In an interview with The New York Times last month, Pakistani Prime Minister Imran Khan said Pakistan used its leverage on the Taliban to bring the militant group to the negotiating table with the U.S. and the Afghan government.
“(I)t was (us) really pushing them, pressurizing them to talk to the Afghan government,” said Khan.
But he added that Pakistan’s “leverage diminished on the Taliban,” as the U.S. announced the withdrawal of its remaining forces from Afghanistan by September 11, which is now more than 90% complete.
Violence in Afghanistan has surged, and the Taliban have captured about 100 districts from Afghan government forces.
The Afghan government has since vowed to retake the lost districts, accusing Pakistan and foreign militants of supporting the Taliban in their offensives.
In a tweet Monday, Afghan Vice President Amrullah Saleh said some of the Taliban fighting Afghan security forces are trained by the Pakistani military and “directed from Peshawar, Quetta and other areas (in Pakistan).”
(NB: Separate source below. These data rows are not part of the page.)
(* ===== verification/StorageExport.v ===== *)
(** * StorageExport: the CSV export of replay frames (crates/storage/src/lib.rs)

    The table of [export_replay_frames_csv], a reader for it, and what can be
    read back: everything of a frame but its sender queues. *)
From stdpp Require Import base gmap strings list numbers pretty.
From S2P Require Import Prelude Common TxDecode LiveHex Wal Text LiveState ReplayMempool Replay VizMetrics.

Definition csv_row (frame : ReplayFrame) : string :=
  pretty (frame_seq_hi frame) +:+ "," +:+ pretty (frame_timestamp_unix_ms frame) +:+ "," +:+
    String.concat ";" (format_hash <$> frame_pending frame).
Definition csv_header : string := "seq_hi,timestamp_unix_ms,pending_hashes".
Definition export_replay_frames_csv (frames : list ReplayFrame) : string :=
  foldr (fun line text => line +:+ newline_str +:+ text) "" (csv_header :: (csv_row <$> frames)).

Lemma str_bytes_inj s t : str_bytes s = str_bytes t -> s = t.
Proof.
  revert t. induction s as [|a s IH]; intros [|b t]; rewrite ?str_bytes_string; try done. intros E. injection E as Ea E.
  rewrite <-(Ascii.ascii_N_embedding a), Ea, Ascii.ascii_N_embedding. f_equal. by apply IH.
Qed.

(** ** Reading it back *)
Fixpoint split_all (sep : N) (l : list N) : list (list N) :=
  match l with
  | [] => [[]]
  | b :: l' =>
      if (b =? sep)%N then [] :: split_all sep l'
      else match split_all sep l' with x :: r => (b :: x) :: r | [] => [[b]] end
  end.
(** The three cells of a row; the hashes are in the third. *)
Definition read_row (line : list N) : option (list N * list N * list (list N)) :=
  '(seq_hi, rest) ← split_at 44 line;
  '(timestamp, hashes) ← split_at 44 rest;
  Some (seq_hi, timestamp, match hashes with [] => [] | _ => split_all 59 hashes end).
Definition read_csv (text : string) : list (list N * list N * list (list N)) :=
  omap read_row (tail (lines (str_bytes text))).
Definition frame_cells (frame : ReplayFrame) : list N * list N * list (list N) :=
  (str_bytes (pretty (frame_seq_hi frame)), str_bytes (pretty (frame_timestamp_unix_ms frame)),
   (fun h => str_bytes (format_hash h)) <$> frame_pending frame).

Lemma split_all_none sep l : sep ∉ l -> split_all sep l = [l].
Proof. induction l as [|b l IH]; cbn; intros H; [done|]. rewrite (proj2 (N.eqb_neq _ _)), IH by set_solver. done. Qed.
Lemma split_all_app sep l rest : sep ∉ l -> split_all sep (l ++ sep :: rest) = l :: split_all sep rest.
Proof.
  induction l as [|b l IH]; cbn; intros H; [by rewrite N.eqb_refl|].
  by rewrite (proj2 (N.eqb_neq _ _)), IH by set_solver.
Qed.
Lemma split_all_concat sep (s : string) (l : list string) : str_bytes s = [sep] -> l <> [] ->
  Forall (fun x => sep ∉ str_bytes x) l -> split_all sep (str_bytes (String.concat s l)) = str_bytes <$> l.
Proof.
  intros Hs. induction l as [|x [|y l] IH]; intros Hl Hsep; [done|..].
  - apply Forall_inv in Hsep. cbn. by apply split_all_none.
  - apply Forall_cons in Hsep as [Hx Hsep].
    change (String.concat s (x :: y :: l)) with (x +:+ s +:+ String.concat s (y :: l)).
    rewrite !str_bytes_app, Hs. cbn [app]. rewrite split_all_app by done. by rewrite IH.
Qed.

(** ** The characters of a row *)
Definition cell (l : list N) : Prop := Forall (fun b => b = 45 \/ 48 <= b <= 57 \/ 97 <= b <= 122)%N l.
Lemma cell_no l b : cell l -> (b < 45 \/ 57 < b < 97)%N -> b ∉ l.
Proof. intros Hl Hb Hin. apply (proj1 (Forall_forall _ _) Hl) in Hin. lia. Qed.

Lemma cell_app l1 l2 : cell l1 -> cell l2 -> cell (l1 ++ l2).
Proof. intros. by apply Forall_app. Qed.
Lemma cell_number n : (n <= u64_max)%N -> cell (str_bytes (pretty n)).
Proof. intros Hn. eapply Forall_impl; [exact (pretty_digits n Hn)|]. cbn. lia. Qed.
Definition i64_ok (z : Z) : Prop := (- 2 ^ 63 <= z < 2 ^ 63)%Z.
Lemma cell_signed z : i64_ok z -> cell (str_bytes (pretty z)).
Proof.
  unfold i64_ok. intros Hz. destruct z as [|p|p]; [repeat constructor; cbn; lia|..].
  - apply (cell_number (Npos p)). unfold u64_max. lia.
  - change (str_bytes (pretty (Z.neg p))) with (str_bytes ("-" +:+ pretty (Npos p))). rewrite str_bytes_app.
    apply cell_app; [repeat constructor; cbn; lia|apply cell_number; unfold u64_max; lia].
Qed.
Lemma cell_hex l : bytes_ok l -> cell (str_bytes (hex_encode l)).
Proof.
  induction 1 as [|b l Hb _ IH]; [constructor|]. rewrite str_bytes_hex_cons. destruct (nibbles b Hb) as (H1 & H2 & _).
  assert (forall d, (d < 16)%N -> cell [Ascii.N_of_ascii (hex_digit d)]) as Hd.
  { intros d H. constructor; [|constructor]. unfold hex_digit. rewrite Ascii.N_ascii_embedding by (case_match; lia).
    destruct (N.ltb_spec d 10); lia. }
  apply (cell_app [_]); [by apply Hd|]. apply (cell_app [_]); [by apply Hd|exact IH].
Qed.

Lemma fmap_inj_on {A B} (P : A -> Prop) (f : A -> B) l l' : (forall x y, P x -> P y -> f x = f y -> x = y) ->
  Forall P l -> Forall P l' -> f <$> l = f <$> l' -> l = l'.
Proof.
  intros Hf Hl. revert l'. induction Hl as [|x l Hx _ IH]; intros [|y l'] Hl' E; try done.
  apply Forall_cons in Hl' as [Hy Hl']. rewrite !fmap_cons in E. injection E as Ex E. f_equal; auto.
Qed.

(** ** The export is exact *)

(** Values of the frame's types. *)
Definition frame_ok (frame : ReplayFrame) : Prop :=
  (frame_seq_hi frame <= u64_max)%N /\ i64_ok (frame_timestamp_unix_ms frame) /\ Forall hash_ok (frame_pending frame).

Lemma cell_hash h : cell (str_bytes (format_hash h)).
Proof.
  unfold format_hash. rewrite str_bytes_app. apply cell_app; [repeat constructor; cbn; lia|].
  apply cell_hex, be_bytes_digit.
Qed.

Lemma concat_hashes_chars l : Forall (fun b => b <> 44 /\ 32 <= b)%N (str_bytes (String.concat ";" (format_hash <$> l))).
Proof.
  assert (forall h, Forall (fun b => b <> 44 /\ 32 <= b)%N (str_bytes (format_hash h))) as Hh
    by (intros h; eapply Forall_impl; [exact (cell_hash h)|]; cbn; lia).
  induction l as [|h [|k l] IH]; [constructor|apply Hh|].
  change (String.concat ";" (format_hash <$> h :: k :: l)) with (format_hash h +:+ ";" +:+ String.concat ";" (format_hash <$> k :: l)).
  rewrite !str_bytes_app. apply Forall_app; split; [apply Hh|]. apply Forall_app; split; [repeat constructor; cbn; lia|exact IH].
Qed.

Lemma read_hashes l :
  match str_bytes (String.concat ";" (format_hash <$> l)) with
  | [] => []
  | _ => split_all 59 (str_bytes (String.concat ";" (format_hash <$> l)))
  end =
    (fun h => str_bytes (format_hash h)) <$> l.
Proof.
  destruct l as [|h l]; [done|].
  assert (split_all 59 (str_bytes (String.concat ";" (format_hash <$> h :: l))) = str_bytes <$> (format_hash <$> h :: l)) as E.
  { apply split_all_concat; [done|done|]. apply Forall_fmap, Forall_true. intros k. apply cell_no; [apply cell_hash|lia]. }
  rewrite <-list_fmap_compose in E. destruct (str_bytes (String.concat _ _)) as [|b bs] eqn:Eb; [|exact E].
  destruct l; cbn in Eb; unfold format_hash in Eb; rewrite ?str_bytes_app in Eb; discriminate Eb.
Qed.

Lemma read_csv_row frame : frame_ok frame -> printable (csv_row frame) /\ read_row (str_bytes (csv_row frame)) = Some (frame_cells frame).
Proof.
  intros (Hseq & Hts & _). pose proof (cell_number _ Hseq) as Cseq. pose proof (cell_signed _ Hts) as Cts.
  pose proof (concat_hashes_chars (frame_pending frame)) as Ch. unfold csv_row, printable, read_row.
  rewrite !str_bytes_app. change (str_bytes ",") with [44%N]. cbn [app]. split.
  - assert (forall l, cell l -> Forall (fun b => 32 <= b)%N l) as Hc by (intros l H; eapply Forall_impl; [exact H|]; cbn; lia).
    apply Forall_app; split; [by apply Hc|]. constructor; [lia|]. apply Forall_app; split; [by apply Hc|]. constructor; [lia|].
    eapply Forall_impl; [exact Ch|]. cbn. lia.
  - rewrite split_at_app by (apply cell_no; [done|lia]). cbn [mbind option_bind].
    rewrite split_at_app by (apply cell_no; [done|lia]). cbn [mbind option_bind]. by rewrite read_hashes.
Qed.

(** The table is read back row by row: the number, the time stamp and the
    pending hashes of every frame, in order.  The sender queues of a frame are
    not in it; two exports are equal exactly when the rest is. *)
Theorem csv_export_exact frames (Hok : Forall frame_ok frames) :
  read_csv (export_replay_frames_csv frames) = frame_cells <$> frames /\
  forall frames', Forall frame_ok frames' ->
    (export_replay_frames_csv frames = export_replay_frames_csv frames' <->
     (fun f => (frame_seq_hi f, frame_timestamp_unix_ms f, frame_pending f)) <$> frames =
     (fun f => (frame_seq_hi f, frame_timestamp_unix_ms f, frame_pending f)) <$> frames').
Proof.
  assert (forall frames, Forall frame_ok frames -> read_csv (export_replay_frames_csv frames) = frame_cells <$> frames) as Hread.
  { clear. intros frames Hok. unfold read_csv, export_replay_frames_csv. rewrite lines_render.
    - cbn [fmap list_fmap tail]. induction Hok as [|f l Hf _ IH]; [done|]. csimpl.
      by rewrite (proj2 (read_csv_row f Hf)), IH.
    - constructor; [apply (bool_decide_unpack _); by vm_compute|]. apply Forall_fmap. eapply Forall_impl; [exact Hok|].
      intros f Hf. by apply read_csv_row. }
  split; [by apply Hread|]. intros frames' Hok'. split.
  - intros E. apply (f_equal read_csv) in E. rewrite !Hread in E by done. revert frames' Hok' E.
    induction Hok as [|f l Hf _ IH]; intros [|f' l'] Hok' E; try done. cbn in E. injection E as E1 E2 E3 E.
    apply Forall_cons in Hok' as [Hf' Hok']. cbn. f_equal; [|by apply IH].
    apply str_bytes_inj in E1, E2. apply (inj pretty) in E1, E2. rewrite E1, E2. f_equal.
    destruct Hf as (_ & _ & H1), Hf' as (_ & _ & H2). revert E3. apply (fmap_inj_on hash_ok); [|done..].
    intros h h' Hh Hh' Eh. by apply format_hash_inj, str_bytes_inj.
  - intros E. unfold export_replay_frames_csv. do 2 f_equal. revert frames' Hok' E.
    induction frames as [|f l IH]; intros [|f' l'] Hok' E; try done. cbn in E. injection E as E1 E2 E3 E.
    cbn. f_equal; [unfold csv_row; by rewrite E1, E2, E3|]. apply IH; [by apply Forall_inv_tail in Hok|by apply Forall_inv_tail in Hok'|done].
Qed.

Example csv_sample :
  let f := mkFrame 7 (-5) [] [] in
  export_replay_frames_csv [f] = csv_header +:+ newline_str +:+ "7,-5," +:+ newline_str /\
  read_csv (export_replay_frames_csv [f; mkFrame 8 6 [1; 2]%N []]) = frame_cells <$> [f; mkFrame 8 6 [1; 2]%N []].
Proof. vm_compute. split; reflexivity. Qed.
Pakistan has rejected any involvement in the Afghan conflict.
Some local Afghan officials have also told VOA’s Pashto service that foreign fighters are among the Taliban fighting Afghan forces.
A new United Nations report released last month said the Afghan Taliban have not fulfilled promises to cut ties with al-Qaida. The report charged that al-Qaida is active in the border areas between Afghanistan and Pakistan and operates under the Taliban in Afghanistan.
“The group is reported to be such an ‘organic’ or essential part of the insurgency that it would be difficult, if not impossible, to separate it from its Taliban allies,” the report said.
The report added that most of the members of al-Qaida in the Indian subcontinent are Afghans and Pakistanis.
Colin Clarke, senior fellow at the Soufan Center, said it will be “difficult to defeat” al-Qaida if it becomes “predominately (an) Afghan-Pakistani phenomenon.”
“That is extremely worrisome for the durability and longevity groups like al-Qaida, particularly in South Asia,” said Clarke. He added that without troops on the ground, the U.S. will not have the same leverage.
“If Afghanistan does descend back into a civil war, the Taliban need al-Qaida. They need to team up with them against the Afghan government, against potential rivals like Islamic State,” he said.
Marvin Weinbaum, director of the Afghanistan and Pakistan Program at the Washington-based Middle East Institute, echoed Clarke’s assessment.
“Once the Taliban control, they have no incentive to stop these forces (from) carrying insurgency elsewhere,” he said.